Across the key agency forecasts, demand estimates were left broadly unchanged in the latest round of monthly reports, with 2014 growth starting to converge between 1.1-1.3 mb/d (OPEC: 1.14; EIA: 1.24; IEA: 1.33 mb/d). Non-OPEC supplies were raised marginally by the EIA and OPEC and held steady by the IEA. There too, growth is converging to around 1.5 mb/d, following significant downward revisions made by the EIA and IEA over the last two months. Our long held estimates are for demand growth to average 1.3 mb/d and non-OPEC supply growth to average 1.5 mb/d, with consensus estimates now reflecting similar figures.

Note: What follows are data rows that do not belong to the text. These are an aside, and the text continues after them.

Fixpoint parse_batch_calls (index : N) (raw_calls : list JsonValue) : result (list UpstreamToolCall) string :=
  match raw_calls with
  | [] => Ok []
  | raw_call :: raw_calls =>
      call ←? parse_http_upstream_batch_call raw_call index ;;
      calls ←? parse_batch_calls (index + 1) raw_calls ;;
      Ok (call :: calls)
  end.

(** ** The context of the client *)

Definition CLIENT_ID_METADATA_PATHS : list (list string) :=
  [["metadata"; "client"; "id"]; ["metadata"; "clientId"]; ["metadata"; "clientProfileId"];
   ["metadata"; "context"; "clientId"]].

Definition SESSION_ID_METADATA_PATHS : list (list string) :=
  [["metadata"; "session"; "id"]; ["metadata"; "sessionId"]; ["metadata"; "externalSessionId"];
   ["metadata"; "conversationId"]; ["metadata"; "context"; "sessionId"]; ["metadata"; "context"; "externalSessionId"];
   ["metadata"; "headers"; "Mcp-Session-Id"]; ["metadata"; "headers"; "mcp-session-id"]].

Definition PROJECT_ROOT_METADATA_PATHS : list (list string) :=
  [["metadata"; "projectRoot"]; ["metadata"; "workspaceRoot"]; ["metadata"; "workspace"; "root"];
   ["metadata"; "context"; "projectRoot"]; ["metadata"; "context"; "cwd"]; ["metadata"; "cwd"]].

Definition TRANSPORT_METADATA_PATHS : list (list string) :=
  [["metadata"; "transport"]; ["metadata"; "ingress"]; ["metadata"; "context"; "transport"]].

(** The first [Some]. *)
Definition first_some {A B} (f : A -> option B) (l : list A) : option B :=
  fold_right (fun a rest => match f a with Some b => Some b | None => rest end) None l.

Definition first_http_metadata_string (args : JsonValue) (paths : list (list string)) : option string :=
  first_some (fun path => non_blank (string_at_path args path)) paths.

(** The argument, else the metadata, else the headers in their order. *)
Definition context_string (args : JsonValue) (request : option HttpRequest) (key : string) (paths : list (list string))
    (headers : list string) : result (option string) string :=
  given ←? optional_http_string args key ;;
  Ok (opt_or given (opt_or (first_http_metadata_string args paths) (first_some (request_header_string request) headers))).

Definition http_allow_arguments (args : JsonValue) : result (gset string) string :=
  map_err (fun error => error +:+ " when provided") (collect_allow_arguments args).

Definition http_allowed_tool_risk_classes (args : JsonValue) : result (gset string) string :=
  map_err (fun error => error +:+ " when provided") (collect_allowed_tool_risk_classes args).

Definition client_id_headers : list string := ["x-mcp-client-id"; "x-mcpace-client-id"; "x-codex-client-id"].
Definition session_id_headers : list string :=
  ["mcp-session-id"; "x-mcp-session-id"; "x-mcpace-session-id"; "x-mcpace-conversation-id"; "x-mcpace-chat-id";
   "x-codex-session-id"; "x-codex-conversation-id"].
Definition project_root_headers : list string :=
  ["x-mcpace-project-root"; "x-mcpace-workspace-root"; "x-codex-project-root"].

Definition http_upstream_lease_context (args : JsonValue) (request : option HttpRequest)
    : result UpstreamLeaseContext string :=
  client ←? context_string args request "clientId" CLIENT_ID_METADATA_PATHS client_id_headers ;;
  session ←? context_string args request "sessionId" SESSION_ID_METADATA_PATHS session_id_headers ;;
  project ←? context_string args request "projectRoot" PROJECT_ROOT_METADATA_PATHS project_root_headers ;;
  transport ←? context_string args request "transport" TRANSPORT_METADATA_PATHS [] ;;
  allow ←? http_allow_arguments args ;;
  classes ←? http_allowed_tool_risk_classes args ;;
  Ok {| client_id := Some (unwrap_or client "local-http");
        session_id := session;
        project_root := project;
        ToolPolicy.transport := Some (unwrap_or transport "streamable-http");
        metadata := value_at_path args ["metadata"];
        ttl_ms := positive_at args "ttlMs";
        allow_arguments := allow;
        allowed_tool_risk_classes := classes |}.

(** ** Actions *)

Record CatalogRequest := mkCatalogRequest { about_server : option string; catalog_timeout : option N; catalog_refresh : bool }.

Inductive HttpToolAction :=
| RunCommand (arguments : list string)
| RuntimeDiagnostics
| AdapterProfile (client_metadata : option JsonValue) (ingress : string) (visible : list string) (live : bool)
    (timeout : option N) (fresh : bool)
| AdapterRoute (calls : option JsonValue) (live : bool) (timeout : option N) (fresh : bool)
| UpstreamSearch (server query : option string) (limit : N) (include_schema : bool) (timeout : option N) (fresh : bool)
| SurfaceManifest (names : list string) (live : bool) (timeout : option N) (fresh : bool)
| ListTools (r : CatalogRequest)
| ProbeServers (r : CatalogRequest)
| CatalogTools (r : CatalogRequest)
| AuditPolicies (r : CatalogRequest)
| SuggestPolicies (r : CatalogRequest)
| PooledCall (server tool : string) (arguments : JsonValue) (timeout : option N) (context : UpstreamLeaseContext)
| PooledBatch (server : string) (calls : list UpstreamToolCall) (timeout : option N) (context : UpstreamLeaseContext).

Definition catalog_request (args : JsonValue) : CatalogRequest :=
  mkCatalogRequest (string_at_path args ["server"]) (positive_at args "timeoutMs") (flag_at args "refresh").

Definition push_optional_http_arg (args : list string) (flag : string) (value : option string) : list string :=
  match value with Some value => args ++ [flag; value] | None => args end.

Definition unsupported_tool (name : string) : string :=
  "unsupported MCPace HTTP tool '" +:+ name +:+ "'. This HTTP endpoint exposes MCPace management tools plus adapter_profile/upstream_search and stdio upstream access through surface_manifest/upstream_catalog/upstream_probe/upstream_policy_audit/upstream_policy_suggest/upstream_tools/upstream_call/upstream_batch. In auto/native exposure mode, upstream tools may also appear as projected u_<server>_<tool>_<hash> names in tools/list; call adapter_profile for the current routing plan, upstream_search for concise discovery, upstream_tools for one server's full schemas, then upstream_call or upstream_batch when brokered routing is better. Call runtime_diagnostics for exact status.".

Section runtime.
Context `{SerdeJson} (environment : string -> option string).

Definition build_http_client_args (action : string) (args : JsonValue) (request : option HttpRequest)
    : result (list string) string :=
  context ←? http_upstream_lease_context args request ;;
  let client := unwrap_or (client_id context) "local-http" in
  let command := ["client"; action; "--json"] in
  let command := if String.eqb action "export" then command ++ [client] else command ++ ["--client-id"; client] in
  let command := push_optional_http_arg command "--session-id" (session_id context) in
  let command := push_optional_http_arg command "--project-root" (project_root context) in
  let command := push_optional_http_arg command "--transport" (ToolPolicy.transport context) in
  Ok (match metadata context with
      | Some metadata => command ++ ["--metadata-json"; to_compact_string metadata]
      | None => command
      end).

Not surprisingly, the call on OPEC crude is also starting to creep up, with the IEA the first among the key agencies to push its call past 30 mb/d. The first IEA report forecasting 2014 ‘call on OPEC crude' in July 2013 had pegged it at 29.41 mb/d, lower y/y by 0.24 mb/d. By October, the call had been dropped to 29.05 mb/d, on expectations for non-OPEC supply growth to surge by 1.8 mb/d. Today, that call finally stands at 30 mb/d for 2014, an upward revision of nearly 1 mb/d in eight months. While no forecast of demand or supply is ever perfect, a miss of 1 mb/d is staggering.

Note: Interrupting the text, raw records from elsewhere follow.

Definition unique_header (request : HttpRequest) (key : string) : result (option string) McpHeaderValidationError :=
  map_err (fun e => HeaderBoundary (display_boundary_error e)) (request_header_string_unique (Some request) key).

Definition validate_mcp_standard_headers (request : HttpRequest) (message : JsonValue) (method : string)
    : result unit McpHeaderValidationError :=
  header_method ←? unique_header request "mcp-method" ;;
  _ ←? match header_method with
       | Some header_method => if String.eqb header_method method then Ok tt else Err (MethodMismatch header_method method)
       | None => Ok tt
       end ;;
  header_name ←? unique_header request "mcp-name" ;;
  match header_name, mcp_standard_header_name message method with
  | Some actual, Some expected => if String.eqb actual expected then Ok tt else Err (NameMismatch actual expected)
  | Some actual, None => Err (NameNotValidForMethod actual method)
  | None, _ => Ok tt
  end.

(** ** The components behind the endpoint *)

Inductive BackendCall :=
| ListToolsCall (protocol : string) (cursor : option string)
| ListPromptsCall (cursor : option string)
| GetPromptCall (name : string) (arguments : JsonValue)
| ListResourcesCall (cursor : option string)
| ListTemplatesCall (cursor : option string)
| ReadResourceCall (uri : string)
| RunToolCall (name : string) (arguments : JsonValue).

(** What a tool reports: its outcome; or, as the diagnostics of the runtime do once their
    commands have succeeded, a value that is finished with a snapshot of the sessions, taken
    at [at_ms]. *)
Inductive Report :=
| Reported (outcome : result JsonValue string)
| WithSessions (at_ms : N) (finish : McpHttpSessionSnapshot -> JsonValue).

Class McpBackend := {
  backend_tools : string -> option string -> JsonValue;
  backend_prompts : option string -> JsonValue;
  backend_prompt : string -> JsonValue -> result JsonValue string;
  backend_resources : option string -> JsonValue;
  backend_templates : option string -> JsonValue;
  backend_resource : string -> result JsonValue string;
  backend_run_tool : string -> JsonValue -> HttpRequest -> Report
}.

(** ** Responses *)

Definition bad_request (id : JsonValue) (code : Z) (message : string) : McpHttpResponse :=
  ResponseJsonStatus "400 Bad Request" (mcp_error_response id code message).

Definition invalid_request (id : JsonValue) (message : string) : McpHttpResponse :=
  bad_request id ERROR_INVALID_REQUEST message.

Definition mcp_tool_result_payload (id payload : JsonValue) : McpHttpResponse :=
  ResponseJson (json_object [("jsonrpc", json_string "2.0"); ("id", id); ("result", payload)]).

Definition rpc_failure (id : JsonValue) (code : Z) (message : string) : McpHttpResponse :=
  ResponseJson (mcp_error_response id code message).

(** The reply to a request whose operation may fail. *)
Definition settled (id : JsonValue) (outcome : result JsonValue string) : McpHttpResponse :=
  match outcome with
  | Ok value => mcp_tool_result_payload id value
  | Err error => rpc_failure id (-32602) error
  end.

Section endpoint.
Context `{SerdeJson} `{McpBackend}.
Context (environment : string -> option string).
Variable iteration : gmap string McpHttpSession -> list (string * McpHttpSession).

Definition mcp_tool_result (id structured : JsonValue) (is_error : bool) (options : ToolResultOptions) : McpHttpResponse :=
  mcp_tool_result_payload id (tool_result_payload structured is_error options).

(** ** Checks *)

Definition check_content (request : HttpRequest) : result unit McpHttpResponse :=
  if negb (accepts_streamable_http_post request) then
    Err (invalid_request JNull "missing required Accept header entries: application/json and text/event-stream")
  else if negb (content_type_is request "application/json") then
    Err (invalid_request JNull "missing required Content-Type header: application/json")
  else Ok tt.

(** The checks on a message with a method; [id] is the id to answer under. *)
Definition check_request (request : HttpRequest) (message id : JsonValue) (method : string) : result unit McpHttpResponse :=
  let request_id := value_at_path message ["id"] in
  _ ←? map_err (fun e => invalid_request id (display_protocol_error e)) (validate_request_envelope message) ;;
  _ ←? (if is_some request_id && method_is_notification method
        then Err (invalid_request id "MCP notifications must not include a JSON-RPC id") else Ok tt) ;;
  _ ←? (if match request_id with Some value => negb (request_id_is_within_limit value) | None => false end
        then Err (invalid_request id "JSON-RPC request id exceeds the 256 byte limit") else Ok tt) ;;
  _ ←? match request_header_string_unique (Some request) "mcp-protocol-version" with
       | Ok (Some protocol_header) =>
           if is_supported_protocol_version protocol_header then Ok tt
           else Err (invalid_request id ("unsupported MCP-Protocol-Version header: " +:+ protocol_header))
       | Ok None => Ok tt
       | Err error => Err (invalid_request id (display_boundary_error error))
       end ;;
  map_err (fun e => bad_request id ERROR_HEADER_MISMATCH (display_header_error e))
    (validate_mcp_standard_headers request message method).

(** ** Initialization *)

Definition adapter_instructions : string :=
  "MCPace is a dynamic MCP adapter for many clients and many upstream servers. It infers client capabilities from initialize, keeps startup tools/list small by default, discovers configured upstream stdio and Streamable HTTP/HTTPS servers through live MCP methods when requested, and can opt into native projected upstream tools only when the catalog fits the token budget and projection safety allows them. Use adapter_profile for the current routing plan, upstream_search for concise discovery, projected u_<server>_<tool>_<hash> names when projection is enabled, and upstream_call/upstream_batch for brokered routing with known-tool and policy validation.".

Definition initialize_result (negotiated : string) : JsonValue :=
  json_object
    [("protocolVersion", json_string negotiated); ("capabilities", adapter_capabilities);
     ("serverInfo", json_object [("name", json_string "mcpace"); ("version", json_string PACKAGE_VERSION)]);
     ("instructions", json_string adapter_instructions)].

Definition handle_initialize (message id : JsonValue) (now_ms : N) (random : N -> result (list ascii) string)
    (st : McpHttpSessionStore) : McpHttpSessionStore * McpHttpResponse :=
  let requested := unwrap_or (string_at_path message ["params"; "protocolVersion"]) CURRENT_PROTOCOL_VERSION in
  let negotiated := negotiate_protocol_version requested in
  match generated_mcp_http_session_id random with
  | Err error =>
      (st, ResponseJsonStatus "500 Internal Server Error"
             (mcp_error_response id ERROR_INTERNAL
                ("failed to generate cryptographically secure MCP HTTP session id: " +:+ error)))
  | Ok session_id =>
      let '(st, created) :=
        create_or_replace iteration session_id negotiated (string_at_path message ["params"; "clientInfo"; "name"])
          (string_at_path message ["params"; "clientInfo"; "version"])
          (value_at_path message ["id"] ≫= request_id_key) now_ms st in
      match created with
      | Err error => (st, session_error_response error id)
      | Ok _ =>
          (st, ResponseJsonWithHeaders
                 (json_object [("jsonrpc", json_string "2.0"); ("id", id);
                               ("result", initialize_result negotiated)])
                 [("Mcp-Session-Id", session_id); ("MCP-Protocol-Version", negotiated)])
      end
  end.

(** ** Operations *)

Definition Handled : Type := McpHttpSessionStore * list BackendCall * McpHttpResponse.

Definition finish_report (report : Report) (st : McpHttpSessionStore) : McpHttpSessionStore * result JsonValue string :=
  match report with
  | Reported outcome => (st, outcome)
  | WithSessions now finish => let '(st, taken) := snapshot iteration now st in (st, Ok (finish taken))
  end.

We have consistently had an estimate for 30.1 mb/d for the 2014 call since we first launched balances. As ever, demand has surprised to the upside relative to consensus estimates and supplies to the downside. Exactly the same trend has been seen since 2010. While the call on OPEC crude remarkably steady above 30 mb/d (2010: 30.3 mb/d; 2011: 30.3 mb/d; 2012: 30.6 mb/d; 2013: 30.4 mb/d), key agencies have consistently underestimated the call initially, only to revise it higher throughout the year.

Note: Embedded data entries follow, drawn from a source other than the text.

Lemma strip_crlf_other a s : Ascii.eqb CR a = false -> strip_prefix CRLF_text (String a s) = None.
Proof. intros Ha. change CRLF_text with (String CR (String LF EmptyString)). cbn [strip_prefix]. by rewrite Ha. Qed.

Lemma split_once_crlf l r : one_line l -> split_once_str CRLF_text (l +:+ CRLF_text +:+ r) = Some (l, r).
Proof.
  unfold one_line. induction l as [|a l IH]; intros Hl.
  - change (EmptyString +:+ CRLF_text +:+ r) with (CRLF_text +:+ r). by rewrite split_once_str_unfold, strip_prefix_app.
  - rewrite contains_char_cons in Hl. apply orb_false_iff in Hl as [Ha Hl].
    rewrite append_cons, split_once_str_unfold, strip_crlf_other by done. by rewrite IH.
Qed.

Lemma split_once_crlf_none l : one_line l -> split_once_str CRLF_text l = None.
Proof.
  unfold one_line. induction l as [|a l IH]; intros Hl; [done|].
  rewrite contains_char_cons in Hl. apply orb_false_iff in Hl as [Ha Hl].
  rewrite split_once_str_unfold, strip_crlf_other by done. by rewrite IH.
Qed.

Lemma split_str_join fuel line lines :
  Forall one_line (line :: lines) -> (length lines <= fuel)%nat ->
  split_str_fuel fuel CRLF_text (join CRLF_text (line :: lines)) = line :: lines.
Proof.
  revert fuel line. induction lines as [|l lines IH]; intros fuel line Hall Hf; apply Forall_cons in Hall as [Hl Hall].
  - cbn [join]. destruct fuel; cbn [split_str_fuel]; [done|]. by rewrite split_once_crlf_none.
  - destruct fuel as [|fuel]; [cbn in Hf; lia|].
    change (join CRLF_text (line :: l :: lines)) with (line +:+ CRLF_text +:+ join CRLF_text (l :: lines)).
    cbn [split_str_fuel]. rewrite split_once_crlf by done. f_equal. apply IH; [done|]. cbn in Hf. lia.
Qed.
Lemma consume_stream n r : (n <= len_N (buffer r))%N -> stream (consume n r) = skipn (N.to_nat n) (stream r).
Proof.
  intros Hn. unfold stream, consume. cbn [buffer arrivals]. rewrite skipn_app.
  replace (N.to_nat n - length (buffer r))%nat with 0%nat by (unfold len_N in Hn; lia). done.
Qed.

Lemma consume_clean n r : clean r -> clean (consume n r).
Proof. done. Qed.

Lemma line_of_app max_bytes line av t :
  position LF line = None -> av <> [] ->
  line_of max_bytes (line ++ av ++ t)
  = if (match position LF av with Some p => len_N line + (p + 1) | None => until_newline (line ++ av ++ t) end <=? max_bytes)%N
    then match position LF av with
         | Some p => (Line (from_utf8_lossy (line ++ firstn (N.to_nat (p + 1)) av)), skipn (N.to_nat (p + 1)) av ++ t)
         | None => (Line (from_utf8_lossy (firstn (N.to_nat (until_newline (line ++ av ++ t))) (line ++ av ++ t))),
                    skipn (N.to_nat (until_newline (line ++ av ++ t))) (line ++ av ++ t))
         end
    else (TooLong, skipn (N.to_nat (max_bytes + 1)) (line ++ av ++ t)).
Proof.
  intros Hl Hav. unfold line_of. destruct (line ++ av ++ t) as [|x s] eqn:Es; [by destruct line, av|]. rewrite <- Es. clear Es x s.
  destruct (position LF av) as [p|] eqn:Ep; [|done].
  assert (Eu : until_newline (line ++ av ++ t) = (len_N line + (p + 1))%N).
  { unfold until_newline. rewrite !position_app, Hl, Ep. cbn [option_map]. lia. }
  pose proof (position_lt _ _ _ Ep) as Hp. unfold len_N in Hp. rewrite Eu. destruct (_ <=? _)%N; [|done].
  assert (En : N.to_nat (len_N line + (p + 1)) = (length line + N.to_nat (p + 1))%nat) by (unfold len_N; lia). rewrite En.
  rewrite firstn_app_2, firstn_app, skipn_app, (skipn_all2 line) by lia.
  replace (N.to_nat (p + 1) - length av)%nat with 0%nat by lia. rewrite firstn_O, app_nil_r. cbn [app].
  replace (length line + N.to_nat (p + 1) - length line)%nat with (N.to_nat (p + 1)) by lia.
  rewrite skipn_app. by replace (N.to_nat (p + 1) - length av)%nat with 0%nat by lia.
Qed.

In the more immediate term, China remains the Achilles heel of oil demand growth with the rest of non-OECD countries (including Russia so far) showing robust growth (or solid recovery in the case of some like India). OECD demand continues to surprise to the upside as well. Non-OPEC supply growth remains centred in North America which, we believe, will surprise to the upside, while the rest of the world surprises to the downside. With peak refinery maintenance in April, OECD inventories built by more than seasonal-averages to 52.1 mb, narrowing the deficit to 79 mb. But given the extent of stock draws in Q4 13 and stocks holding steady in Q1 14, Q2 14 builds have not been enough to replenish them. This has been reflected in price action this year, with the usual Q2 sell off only taking Brent down to just below $104 per barrel.